A motion to stop gender-segregated curry evenings at Trinity College has failed to pass, although the JCR did decide to condemn the song ‘Chicago’ that is traditionally sung at men’s curry nights.
Trinity undergraduates have a college tradition of separate male and female curry nights twice a term, starting from Freshers’ Week.
Controversy arose over the curry evenings due to the nature of their segregation and arguments claiming that there are sexist aspects to the song ‘Chicago’.
The first motion stated that the JCR “would condemn the song ‘Chicago’ at any JCR-affiliated curry”, and passed with 63 votes for, 30 against and 11 abstentions.
The Presidents of the Trinity Feminist Society jointly condemned the song to Cherwell as “a very clear manifestation of the toxic ‘lad culture’ that continues to disrespect and devalue women”.
They added, “‘Chicago’ may be ‘just a bit of fun’, but to some of the women who are hearing these songs chanted as they attempt quietly to eat a meal it can be a triggering reminder of an event they haveworked so hard to forget.”
In particular, some of the lyrics that have caused offence are variations of the refrain, such as “banged she got”, “screwed she got” or “shagged she got”.
One welfare rep told Cherwell, “I don’t see anything wrong with a bit of light banter, it’s just a joke, can’t these whiny feminists see that?”
The motion urging de-segregation, which stated, “this JCR would endorse only mixed-gender curries,” failed to pass with 32 votes in favour and 61 against. there were 11 abstentions.
The debate over the motion focused on the concept of gender-split events and whether JCR events should be as inclusive as possible or whether JCR members preferred the atmosphere specific to the gender-divided curries.
The issue of the split was also questioned due to the problems or damage it could cause to someone of a non-binary gender. In the JCR meeting, Crawford Jamieson pointed out that he felt it was wrong to send the message to new students in Freshers’ Week that they must choose a gender in deciding which event to go to.
A member of Trinity FemSoc told Cherwell, “I think the concept of male/female curries is incredibly damaging. It reinforces the structural gender divide that hinders the progression of gender equality, and creates an ‘us vs them’ attitude that fuels sexist, cultish behaviour.
JCR President Eleanor Roberts commented, “The curries have long been a tradition at Trinity aimed at welcoming new students into a close-knit community, and providing an opportunity for people of different years and subjects to socialise together. They have been organised by the JCR in order to be as socially inclusive as possible.

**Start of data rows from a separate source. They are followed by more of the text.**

(* ===== verification/MeshSync.v ===== *)
(** * The Drive: files by name over the mesh

    Models [automation/mesh_sync.py]: files, their directory index, pushing and
    pulling a directory.  The store a writer uses is any type with the laws of
    [MeshStore]; a reader goes through any [get] and [get_blob].  The clock is
    an argument; the placement is the one [put_file] is given or has loaded.  A
    directory is the list of its files, by their relative paths, in the order
    they sort.  An index that lists something other than names raises when it
    is sorted. *)

From Stdlib Require Import Ascii.
From S2P Require Import Prelude PyVal Json PyText JsonParse Sha256 Gf256 HolographicIda MeshTopology StorageResilience LeafPropagation ManifestStore MeshNamespace.
Local Open Scope string_scope.

(** ** The store *)

Class MeshStore (S : Type) := {
  mesh_frags :: FragStore S;
  mesh_blobs :: BlobStore S;
  blob_read_frag_put node key b node' key' (s : S) : blob_read node' key' (frag_put node key b s) = blob_read node' key' s;
  frag_read_blob_put node key b node' key' (s : S) : frag_read node' key' (blob_put node key b s) = frag_read node' key' s
}.

Definition get_of {S} `{BlobStore S} (s : S) (node key : string) : res (option string) := Ok (blob_read node key s).

(** ** The index *)

Definition _INDEX : string := "__index__".

Definition set_add (paths : list pyval) (x : pyval) : list pyval :=
  if existsb (py_eq x) paths then paths else (paths ++ [x])%list.

(** [set(json.loads(b))]. *)
Definition index_entries (b : string) : res (list pyval) :=
  v ← loads b;
  l ← py_iter v;
  if forallb hashable l then Ok l else Raise TypeError.

Definition index_union (paths : list pyval) (b : string) : list pyval :=
  match index_entries b with Ok l => foldl set_add paths l | Raise _ => paths end.

Definition _index_read (get_blob : string -> string -> res (option string)) (reachable : option (gset string))
    (nodes : list string) (replicas : Z) : res (list pyval) :=
  replies ← read_all get_blob reachable _INDEX nodes replicas;
  Ok (foldl index_union [] replies).

(** [sorted(paths)]. *)
Definition sort_names (paths : list pyval) : res (list string) :=
  names ← res_map (fun v => match v with PStr s => Ok s | _ => Raise TypeError end) paths;
  Ok (py_sort String.ltb names).

Definition list_files (get_blob : string -> string -> res (option string)) (reachable : option (gset string))
    (nodes : list string) (replicas : Z) : res (list string) :=
  paths ← _index_read get_blob reachable nodes replicas;
  sort_names paths.

Section files.
Context `{FloatRepr} {S : Type} `{MeshStore S}.

Definition index_text (names : list string) : string := dumps (PList (map PStr names)).

Definition _index_add (nodes : list string) (path : string) (replicas : Z) (s : S) : res S :=
  paths ← _index_read (get_of s) None nodes replicas;
  names ← sort_names (set_add paths (PStr path));
  pub ← publish_blob _INDEX (index_text names) nodes replicas s;
  Ok (snd (pub : list string * S)).

(** ** Files *)

Definition put_file (nodes : list string) (path : string) (data : bytes) (writer now : string) (placement : Placement)
    (replicas : Z) (s : S) : res (NamespaceRef * S) :=
  ms ← propagate data nodes placement "runtime" s;
  let (m, s) := (ms : PropagationManifest * S) in
  pub ← publish_manifest m nodes replicas s;
  let s := snd (pub : list string * S) in
  cur ← resolve_ref (get_of s) None path nodes replicas;
  let version := match (cur : option NamespaceRef) with Some r => (ns_version r + 1)%Z | None => 1%Z end in
  let ref := written_ref path (m_root m) version now writer in
  pub ← publish_ref ref nodes replicas s;
  s ← _index_add nodes path replicas (snd (pub : list string * S));
  Ok (ref, s).
End files.

Section reading.
Variable get : string -> string -> res (option bytes).
Variable get_blob : string -> string -> res (option string).
Variable reachable : option (gset string).

Definition get_file (nodes : list string) (path : string) (replicas : Z) : res (bytes * NamespaceRef) :=
  ref ← resolve_ref get_blob reachable path nodes replicas;
  match (ref : option NamespaceRef) with
  | None => Raise (FileNotFound path)
  | Some ref =>
    match ns_root ref with
    | PStr root =>
      m ← resolve_manifest get_blob reachable root nodes replicas;
      data ← fetch get reachable m 500;
      Ok (data, ref)
    | _ => Raise TypeError
    end
  end.

(** [path.lstrip("/")]. *)
Fixpoint lstrip_slash (s : string) : string :=
  match s with String "/" s => lstrip_slash s | _ => s end.

Definition pull_one (nodes : list string) (replicas : Z) (st : list (string * bytes) * list string) (path : string) :
    res (list (string * bytes) * list string) :=
  let (local_dir, pulled) := st in
  match get_file nodes path replicas with
  | Ok (data, _) => Ok (assoc_set (lstrip_slash path) data local_dir, (pulled ++ [path])%list)
  | Raise (FileNotFound _) => Ok st
  | Raise e => Raise e
  end.

Definition pull_dir (nodes : list string) (replicas : Z) (local_dir : list (string * bytes)) :
    res (list (string * bytes) * list string) :=
  paths ← list_files get_blob reachable nodes replicas;
  res_fold (pull_one nodes replicas) (local_dir, []) paths.
End reading.

Section push.
Context `{FloatRepr} {S : Type} `{MeshStore S}.

Definition push_one (nodes : list string) (writer : string) (placement : Placement) (replicas : Z)
    (st : S * list string) (file : string * bytes * string) : res (S * list string) :=
  let '(p, data, now) := file in
  let rel := "/" +:+ replace_char "\" "/" p in
  rs ← put_file nodes rel data writer now placement replicas st.1;
  Ok (snd (rs : NamespaceRef * S), (st.2 ++ [rel])%list).

Definition push_dir (nodes : list string) (local_dir : list (string * bytes * string)) (writer : string)
    (placement : Placement) (replicas : Z) (s : S) : res (S * list string) :=
  res_fold (push_one nodes writer placement replicas) (s, []) local_dir.
End push.

(** ** Blobs and fragments do not touch each other *)

Section frame.
Context `{FloatRepr} {S : Type} `{MeshStore S}.

Lemma frag_read_blobs targets key b node key' (s : S) :
  frag_read node key' (blob_put_all targets key b s) = frag_read node key' s.
Proof.
  unfold blob_put_all. revert s; induction targets as [|t targets IH]; intros s; cbn [foldl]; [done|].
  by rewrite IH, frag_read_blob_put.
Qed.

Lemma propagate_keeps_blobs leaf nodes p tier (s s' : S) m node key :
  propagate leaf nodes p tier s = Ok (m, s') -> blob_read node key s' = blob_read node key s.
Proof.
  unfold propagate. intros E. apply bind_Ok_inv in E as (d & _ & E). apply bind_Ok_inv in E as (mapping & _ & E).
  apply bind_Ok_inv in E as (s1 & E & E1). injection E1 as _ <-.
  eapply (res_fold_inv (fun s1 => blob_read node key s1 = blob_read node key s)); [|done|exact E].
  intros [x nl] s2 s3 _ Hs E2. unfold put_copies in E2. destruct nl as [|n0 nl]; [by simplify_eq|].
  apply bind_Ok_inv in E2 as (b & _ & E2). injection E2 as <-. rewrite <- Hs. clear.
  change (blob_read node key (foldl (fun s node => frag_put node (_frag_key (merkle_root leaf) x) b s) s2 (n0 :: nl)) = blob_read node key s2).
  generalize (n0 :: nl). intros l. revert s2; induction l as [|t l IH]; intros s2; cbn [foldl]; [done|].
  by rewrite IH, blob_read_frag_put.
Qed.

Lemma keys_differ root name : _key root <> _blob_key name.
Proof. done. Qed.
End frame.

(** ** Reading the index *)

Definition names_of {A} (f : gmap string A) : list string := py_sort String.ltb (map_to_list f).*1.

Lemma elem_of_names_of {A} (f : gmap string A) x : x ∈ names_of f <-> is_Some (f !! x).
Proof.
  unfold names_of. rewrite elem_of_py_sort, list_elem_of_fmap. split.
  - intros ([k v] & -> & Hin). apply elem_of_map_to_list in Hin. eauto.
  - intros [v Hv]. exists (x, v). split; [done|]. by apply elem_of_map_to_list.
Qed.

Lemma NoDup_names_of {A} (f : gmap string A) : NoDup (names_of f).
Proof. unfold names_of. rewrite py_sort_perm. apply NoDup_fst_map_to_list. Qed.

Lemma names_of_unique {A} (f : gmap string A) l :
  NoDup l -> (forall x, x ∈ l <-> is_Some (f !! x)) -> py_sort String.ltb l = names_of f.
Proof.
  intros Hnd Hl. unfold names_of. apply sorted_names_unique; [apply names_sorted..|]. rewrite !py_sort_perm.
  apply NoDup_Permutation; [done|apply NoDup_fst_map_to_list|]. intros x. rewrite Hl, <- elem_of_names_of.
  unfold names_of. by rewrite elem_of_py_sort.
Qed.

Lemma names_of_fmap {A B} (g : A -> B) (f : gmap string A) : names_of (g <$> f) = names_of f.
Proof.
  unfold names_of at 1. apply names_of_unique; [apply NoDup_fst_map_to_list|]. intros x. rewrite <- (elem_of_py_sort String.ltb).
  change (x ∈ names_of (g <$> f) <-> is_Some (f !! x)). by rewrite elem_of_names_of, lookup_fmap, fmap_is_Some.
Qed.

Lemma existsb_names x l : existsb (py_eq (PStr x)) (map PStr l) = bool_decide (x ∈ l).
Proof.
  induction l as [|y l IH]; [done|]. cbn [map existsb]. rewrite IH. cbn [py_eq].
  destruct (String.eqb_spec x y) as [->|Hne]; simpl.
  - symmetry. apply bool_decide_true. by left.
  - apply bool_decide_ext. rewrite elem_of_cons. naive_solver.
Qed.

Lemma set_add_names x l : set_add (map PStr l) (PStr x) = map PStr (if bool_decide (x ∈ l) then l else l ++ [x])%list.
Proof. unfold set_add. rewrite existsb_names. case_bool_decide; [done|]. by rewrite map_app. Qed.

Lemma foldl_set_add_new l acc :
  NoDup (acc ++ l)%list -> foldl set_add (map PStr acc) (map PStr l) = map PStr (acc ++ l)%list.
Proof.
  revert acc; induction l as [|x l IH]; intros acc Hnd; cbn [map foldl]; [by rewrite app_nil_r|].
  assert (Hx : x ∉ acc) by (apply NoDup_app in Hnd as (_ & Hd & _); intros Hin; apply (Hd x Hin); by left).
  rewrite set_add_names, bool_decide_false by done. rewrite IH; rewrite <- app_assoc; done.
Qed.

Lemma foldl_set_add_old l acc : l ⊆ acc -> foldl set_add (map PStr acc) (map PStr l) = map PStr acc.
Proof.
  induction l as [|x l IH]; intros Hl; cbn [map foldl]; [done|]. rewrite set_add_names, bool_decide_true by (apply Hl; by left).
  apply IH. set_solver.
Qed.

Lemma sort_names_ok l : sort_names (map PStr l) = Ok (py_sort String.ltb l).
Proof.
  unfold sort_names. replace (res_map _ (map PStr l)) with (Ok l); [done|]. symmetry.
  induction l as [|x l IH]; [done|]. cbn [map res_map mbind res_bind]. by rewrite IH.
Qed.

Section index.
Context `{FloatRepr}.

Lemma index_entries_text names : index_entries (index_text names) = Ok (map PStr names).
Proof.
  unfold index_entries, index_text. rewrite loads_dumps.
  - cbn [mbind res_bind py_iter]. rewrite (proj2 (forallb_forall _ _)); [done|]. by intros v (s & <- & _)%in_map_iff.
  - apply textual_list. apply Forall_forall. intros v Hv. apply list_elem_of_fmap in Hv as (s & -> & _). done.
Qed.

Lemma index_union_replies names n :
  NoDup names -> foldl index_union [] (replicate (Datatypes.S n) (index_text names)) = map PStr names.
Proof.
  intros Hnd. cbn [replicate foldl]. unfold index_union at 2. rewrite index_entries_text.
  change (@nil pyval) with (map PStr []). rewrite (foldl_set_add_new names []) by done. cbn [app].
  induction n as [|n IH]; [done|]. cbn [replicate foldl]. unfold index_union at 2. rewrite index_entries_text.
  by rewrite foldl_set_add_old.
Qed.
End index.
(* ===== verification/Continuity.v ===== *)
(** * Continuity: clipboard, beam and handoff

    Models [automation/continuity.py], a few well-known names of the Drive.  The
    random id of a beamed item is an argument. *)

From S2P Require Import Prelude PyVal Json Gf256 HolographicIda StorageResilience LeafPropagation ManifestStore MeshNamespace MeshSync.
Local Open Scope string_scope.

Definition CLIPBOARD : string := "/continuity/clipboard".
Definition _INBOX : string := "/continuity/inbox/".
Definition _HANDOFF : string := "/continuity/handoff/".

(** The copies of a name when nothing else is asked for. *)
Definition default_replicas : Z := 5.

Section continuity_write.
Context `{FloatRepr} {S : Type} `{MeshStore S}.
Variables (nodes : list string) (placement : Placement).

Definition clipboard_set (data : bytes) (writer now : string) (s : S) : res S :=
  rs ← put_file nodes CLIPBOARD data writer now placement default_replicas s; Ok (snd (rs : NamespaceRef * S)).

(** [uuid] is the hexadecimal text of the random id. *)
Definition beam (to_device : string) (data : bytes) (writer now uuid : string) (s : S) : res (string * S) :=
  let path := _INBOX +:+ to_device +:+ "/" +:+ uuid in
  rs ← put_file nodes path data writer now placement default_replicas s; Ok (path, snd (rs : NamespaceRef * S)).

Definition handoff_set (activity : string) (state : bytes) (device now : string) (s : S) : res (NamespaceRef * S) :=
  put_file nodes (_HANDOFF +:+ activity) state device now placement default_replicas s.
End continuity_write.

Section continuity_read.
Variable get : string -> string -> res (option bytes).
Variable get_blob : string -> string -> res (option string).
Variable reachable : option (gset string).
Variable nodes : list string.

Definition clipboard_get : res (option bytes) :=
  match get_file get get_blob reachable nodes CLIPBOARD default_replicas with
  | Ok (data, _) => Ok (Some data)
  | Raise (FileNotFound _) => Ok None
  | Raise e => Raise e
  end.

Definition inbox (device : string) : res (list (string * bytes)) :=
  let prefix := _INBOX +:+ device +:+ "/" in
  paths ← list_files get_blob reachable nodes default_replicas;
  res_map (fun path => dr ← get_file get get_blob reachable nodes path default_replicas; Ok (path, fst (dr : bytes * NamespaceRef)))
    (List.filter (String.prefix prefix) paths).

Definition handoff_get (activity : string) : res (option (bytes * pyval * Z)) :=
  match get_file get get_blob reachable nodes (_HANDOFF +:+ activity) default_replicas with
  | Ok (data, ref) => Ok (Some (data, ns_writer ref, ns_version ref))
  | Raise (FileNotFound _) => Ok None
  | Raise e => Raise e
  end.
End continuity_read.

(** ** On the Drive *)

Section continuity.
Context `{FloatRepr} {S : Type} `{MeshStore S}.
Variables (nodes : list string) (p : Placement).
Hypothesis Hnd : NoDup nodes.
Hypothesis Hrep : (default_replicas <= Z.of_nat (length nodes))%Z.
Hypothesis Hsafe : safe p.
Hypothesis Hn : (rs_n p <= 255)%Z.
Hypothesis Hroom : (rs_n p * shard_replicas p <= Z.of_nat (length nodes))%Z.

(** An activity resumes where it was left.  After any sequence of writes on
    the Drive, hand off an activity: it succeeds, and whoever resumes it after a
    tolerated seizure gets the state, the device that handed it off and the
    number of times it was written (unless two contents are a SHA-256
    collision). *)
Theorem handoff_resumes ops activity state device now (s0 : S) :
  (forall node key, blob_read node key s0 = None) -> Forall legal ops -> forallb is_byte state = true ->
  let handed := (ops ++ [mkWrite (_HANDOFF +:+ activity) state device now])%list in
  clash handed \/
  exists s r s', run_writes nodes p default_replicas ops s0 = Ok s /\
    handoff_set nodes p activity state device now s = Ok (r, s') /\
    forall seized get get_blob reachable,
      mesh_view s' seized get get_blob reachable -> tolerated p default_replicas seized ->
      exists n, latest handed !! (_HANDOFF +:+ activity) = Some (mkWrite (_HANDOFF +:+ activity) state device now, n) /\
        handoff_get get get_blob reachable nodes activity = Ok (Some (state, PStr device, n)).
Proof.
  intros Hempty Hlegal Hstate handed. set (w := mkWrite _ _ _ _) in handed.
  assert (Hrep' : (1 <= default_replicas <= Z.of_nat (length nodes))%Z) by (unfold default_replicas in *; lia).
  destruct (run_writes_ok nodes p default_replicas Hnd Hrep' Hsafe Hn Hroom handed s0 Hempty) as [?|(s' & Es & Hok)];
    [apply Forall_app; by repeat constructor|by left|]. right.
  unfold run_writes, handed in Es. rewrite res_fold_app in Es. apply bind_Ok_inv in Es as (s & Es & Ew).
  cbn [res_fold] in Ew. apply bind_Ok_inv in Ew as (s1 & Ew & [= <-]). unfold do_write in Ew.
  apply bind_Ok_inv in Ew as ([r s2] & Ew & [= <-]). exists s, r, s2. split_and!; [exact Es|exact Ew|].
  intros seized get get_blob reachable Hv Ht. eexists. assert (El : latest handed !! (_HANDOFF +:+ activity) =
    Some (w, match latest ops !! (_HANDOFF +:+ activity) with Some x => x.2 + 1 | None => 1 end)%Z).
  { unfold handed, latest. rewrite foldl_app. cbn [foldl]. fold (latest ops). apply lookup_insert_eq. }
  split; [exact El|]. unfold handoff_get.
  rewrite (get_file_ok nodes p default_replicas Hnd Hrep' Hsafe _ _ seized get get_blob reachable _ _ _ Hok Hv Ht
    ltac:(rewrite lookup_fmap, El; reflexivity)). done.
Qed.

(** The item beamed to a device under a path. *)
Definition item (ops : list write) (path : string) : string * bytes :=
  (path, match latest ops !! path with Some wv => w_data wv.1 | None => [] end).

(** An inbox holds exactly what was beamed to it.  After any sequence of
    writes on the Drive and any tolerated seizure, the inbox of a device is the
    paths written under its prefix, in order, each with the bytes last written
    there (unless two contents are a SHA-256 collision). *)
Theorem inbox_exact ops (s0 : S) :
  (forall node key, blob_read node key s0 = None) -> Forall legal ops ->
  clash ops \/
  exists s, run_writes nodes p default_replicas ops s0 = Ok s /\
    forall seized get get_blob reachable device,
      mesh_view s seized get get_blob reachable -> tolerated p default_replicas seized ->
      inbox get get_blob reachable nodes device =
        Ok (map (item ops) (List.filter (String.prefix (_INBOX +:+ device +:+ "/")) (names_of (latest ops)))).
Proof.
  intros Hempty Hlegal.
  assert (Hrep' : (1 <= default_replicas <= Z.of_nat (length nodes))%Z) by (unfold default_replicas in *; lia).
  destruct (run_writes_ok nodes p default_replicas Hnd Hrep' Hsafe Hn Hroom ops s0 Hempty Hlegal) as [?|(s & Es & Hok)]; [by left|].
  right. exists s. split; [done|]. intros seized get get_blob reachable device Hv Ht. unfold inbox.
  rewrite (list_files_ok nodes default_replicas Hnd Hrep' _ s seized get_blob reachable (d_index _ _ _ _ _ Hok) (proj2 Hv) (proj1 Ht)).
  cbn [mbind res_bind]. rewrite names_of_fmap. apply res_map_pure, Forall_forall. intros path [Hin _]%elem_of_lfilter.
  apply elem_of_names_of in Hin as [wv El]. unfold item. rewrite El.
  rewrite (get_file_ok nodes p default_replicas Hnd Hrep' Hsafe _ _ seized get get_blob reachable path _ _ Hok Hv Ht
    ltac:(rewrite lookup_fmap, El; reflexivity)). done.
Qed.
End continuity.

Section sample.
Existing Instance demo_float_repr.

Definition five : list string := ["a"; "b"; "c"; "d"; "e"].
Definition beamed : write := mkWrite (_INBOX +:+ "phone/01") [7%Z] "laptop" "t1".

Lemma handoff_resumes_witness :
  clash [beamed; mkWrite (_HANDOFF +:+ "edit") secret "laptop" "t2"] \/
  exists s r s', run_writes five plain default_replicas [beamed] no_files = Ok s /\
    handoff_set five plain "edit" secret "laptop" "t2" s = Ok (r, s') /\
    forall seized get get_blob reachable,
      mesh_view s' seized get get_blob reachable -> tolerated plain default_replicas seized ->
      exists n, latest [beamed; mkWrite (_HANDOFF +:+ "edit") secret "laptop" "t2"] !! (_HANDOFF +:+ "edit") =
          Some (mkWrite (_HANDOFF +:+ "edit") secret "laptop" "t2", n) /\
        handoff_get get get_blob reachable five "edit" = Ok (Some (secret, PStr "laptop", n)).
Proof.
  apply (handoff_resumes five plain ltac:(apply (bool_decide_unpack _); reflexivity) ltac:(discriminate)
    ltac:(repeat split; discriminate) ltac:(discriminate) ltac:(discriminate) [beamed] "edit" secret "laptop" "t2" no_files).
  - reflexivity.
  - repeat constructor; discriminate.
  - reflexivity.
Defined.

Lemma inbox_exact_witness :
  clash [beamed] \/
  exists s, run_writes five plain default_replicas [beamed] no_files = Ok s /\
    forall seized get get_blob reachable device,
      mesh_view s seized get get_blob reachable -> tolerated plain default_replicas seized ->
      inbox get get_blob reachable five device =
        Ok (map (item [beamed]) (List.filter (String.prefix (_INBOX +:+ device +:+ "/")) (names_of (latest [beamed])))).
Proof.
  apply (inbox_exact five plain ltac:(apply (bool_decide_unpack _); reflexivity) ltac:(discriminate)
    ltac:(repeat split; discriminate) ltac:(discriminate) ltac:(discriminate) [beamed] no_files).
  - reflexivity.
  - repeat constructor; discriminate.
Defined.
End sample.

“However, as the curry motions attest, recently there have been concern on two fronts, that the content and the structure of the curries may be exclusive and failing to provide the open social platform intended.
“The singing of the song ‘Chicago’ was a part of this issue. In light of these discussions, the curry motions were brought before the JCR to get a representation of the student opinion on the subject. As I have said, I can’t comment on the outcome of the motions, only that they are the result of this debate.”
Second year English student Thea Murray-Jones commented, “Whilst the existence of gendered curries may not be toxic in and of itself, it points to the existence of a culture of heteronormativity within College. I am therefore disappointed with the results of the JCR meeting last Sunday, because it led to the JCR continuing to lend its name to an event which embodies outdated and cisgendered notions about gender.”
Aliya Yule, OUSU Women’s Officer, commented, “WomCam stands in solidarity with Trinity’s feminism society’s president, and the proposers of the motions. That a welfare rep – who is in a position to care about the well-being of all Trinity students – would dismiss students’ concerns because ‘it’s just a bit of light banter’ is false, offensive, unacceptable, and jeopardizes the wellbeing of all women students at Trinity.
“Dismissing those who voice their disgust at a misogynistic song as ‘whiny feminists’ shows their disregard for the welfare of women students at the college. Moreover, gender segregated events are at serious risk of alienating trans students and reinforcing a damaging gender binary, yet alone encouraging a toxic masculinity of men students who sing the song ‘Chicago’.”